Material provided below:
Lemma read_chunk_correct st h lba buf count n o c s : io_ok st h s → irq_depth c = 0 → user_buffer st (blk_of s) buf (512 * count) (bytes_of s) →
  0 ≤ o → 0 < n → o + n ≤ count → 512 * count < 2 ^ 32 → 0 ≤ lba → lba + count ≤ 2 ^ 64 →
  wp (read_chunk req_va status_va lba buf 512 n o) (λ r c' s', c' = c ∧ turn_ok (λ x, in_range (hh_virt_to_phys buf + 512 * o) (512 * n) x) st h s s' ∧
    (∀ i, sectors_of s' i = sectors_of s i) ∧
    match r with
    | None => ∃ data, sectors (sectors_of s) (lba + o) n = Some data ∧ get (hh_virt_to_phys buf + 512 * o) (Z.to_nat (512 * n)) (bytes_of s') = Some data
    | Some e => (e = KS_STATUS_INTERNAL ∧ sectors (sectors_of s) (lba + o) n = None) ∨ (e = KS_STATUS_OUT_OF_MEMORY ∧ no_run st (chunk_pages n))
    end) c s.
Proof.
  intros I Hd Hub Ho Hn Hon Hc Hl Hlc. pose proof I as [Hst Ha Hrd Hcl Hfm]. pose proof Hst as (_ & Hwf & _).
  destruct (chunk_pages_eq n Hn ltac:(lia)) as (E1 & E2 & Hp & Hcp). unfold read_chunk. rewrite E2, E1.
  wp_step. apply (wp_take_bounce (chunk_pages n) c s st); [done|done|done|]. intros r s1 st1 A1 P1 W1 D1 S1 F1. destruct r as [tmp|]; last first.
  { wp_steps. destruct F1 as [-> Hno]. split; [done|]. rewrite D1. split; [|split; [done|by right]].
    apply (turn_done _ st st); try done; [by rewrite D1|]. split; rewrite ?D1; try done. by destruct (blk_of s). }
  destruct F1 as (i & -> & Hi & Hr & Hf). destruct (bounce_buffer st h s i (chunk_pages n) (512 * n) I Hi Hr ltac:(lia)) as [Hbb Epa].
  rewrite (u64_small (lba + o)) by lia. wp_step. unfold on_drv at 1. wp_step. cbn [lget lset drv_lens]. rewrite D1.
  eapply wp_mono; [apply (hal_read_correct req_va status_va base version qmax cap latency); (done || lia)|]. cbv beta.
  intros ok c' d (-> & Hrd2 & Eb2 & Hdk2 & Hmk2 & Hres). rewrite Epa in Hres.
  assert (∀ x, in_range (page_pa st i) (512 * n) x → free_bytes st x) as Hfree.
  { intros x Hx. destruct (run_bytes st i (chunk_pages n) x Hi ltac:(lia)) as (j & Hj & Hxj). exists j. split; [by apply Hr|done]. }
  destruct (sectors (sectors_of s) (lba + o) n) as [data|] eqn:Es; last first.
  { destruct Hres as [-> Hfr]. cbn [negb]. wp_step. apply (wp_give_bounce i (chunk_pages n) c _ st st1); try done. intros s2 st2 A2 P2 W2 F2 D2 S2. wp_steps.
    cbn [cb_drv cb_core lset drv_lens] in *. split; [done|]. rewrite D2. split; [|split; [done|by left]].
    apply (turn_done _ st st2); try done; [by transitivity (heap_of s1)|by rewrite D2|]. split; rewrite ?D2; try done; [|congruence]. intros x _ Hq _. by apply Hfr. }
  destruct Hres as (-> & Hg & Hfr). cbn [negb]. destruct (user_part st (blk_of s) buf count n o _ Hub Ho Hn Hon) as (Ed & Hmd & Hcd & Hod).
  rewrite (u64_small (o * 512)) by lia. pose proof (ub_range _ _ _ _ _ Hub) as Hbr. rewrite (u64_small (buf + o * 512)) by lia.
  replace (o * 512) with (512 * o) by lia. set (dst := hh_virt_to_phys buf + 512 * o) in *.
  assert (sep (page_pa st i) (512 * n) dst (512 * n)) as Hsep by (apply (run_sep st i (chunk_pages n)); (done || lia)).
  wp_step. apply (wp_copy_virtual _ _ _ data); rewrite ?Ed, ?Epa; cbn [cb_drv cb_core lset drv_lens]; try done; [lia|by apply Hmk2|unfold sep in *; lia|by rewrite Eb2|].
  intros d' Hrd' Eb' Em' Hdk'. wp_step. apply (wp_give_bounce i (chunk_pages n) c _ st st1); try done. intros s2 st2 A2 P2 W2 F2 D2 S2. wp_steps.
  cbn [cb_drv cb_core lset drv_lens] in *. pose proof (proj1 (proj1 (get_some _ _ _ _) Hg)) as Hdl. split; [done|]. rewrite D2. split; [|split].
  - apply (turn_done _ st st2); try done; [by transitivity (heap_of s1)|by rewrite D2|]. split; rewrite ?D2, ?Em'; [by rewrite Eb'|intros a k Hak; by apply mapped_put, Hmk2| |congruence].
    intros x Hx Hq Hfx. rewrite lookup_put, decide_False by lia. apply Hfr; [|done]. intros Hin. by apply Hfx, Hfree.
  - intros j. by rewrite Hdk'.
  - exists data. split; [done|]. rewrite Em'. rewrite <- Hdl. apply get_put_same.
Qed.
End of Material provided.
▶ **Brief**
Using the entries above, repeat only the lines from the one containing "0 ≤ o → 0 < n → o" through the one containing "match r with", end lines included.

▶ **Answer**
  0 ≤ o → 0 < n → o + n ≤ count → 512 * count < 2 ^ 32 → 0 ≤ lba → lba + count ≤ 2 ^ 64 →
  wp (read_chunk req_va status_va lba buf 512 n o) (λ r c' s', c' = c ∧ turn_ok (λ x, in_range (hh_virt_to_phys buf + 512 * o) (512 * n) x) st h s s' ∧
    (∀ i, sectors_of s' i = sectors_of s i) ∧
    match r with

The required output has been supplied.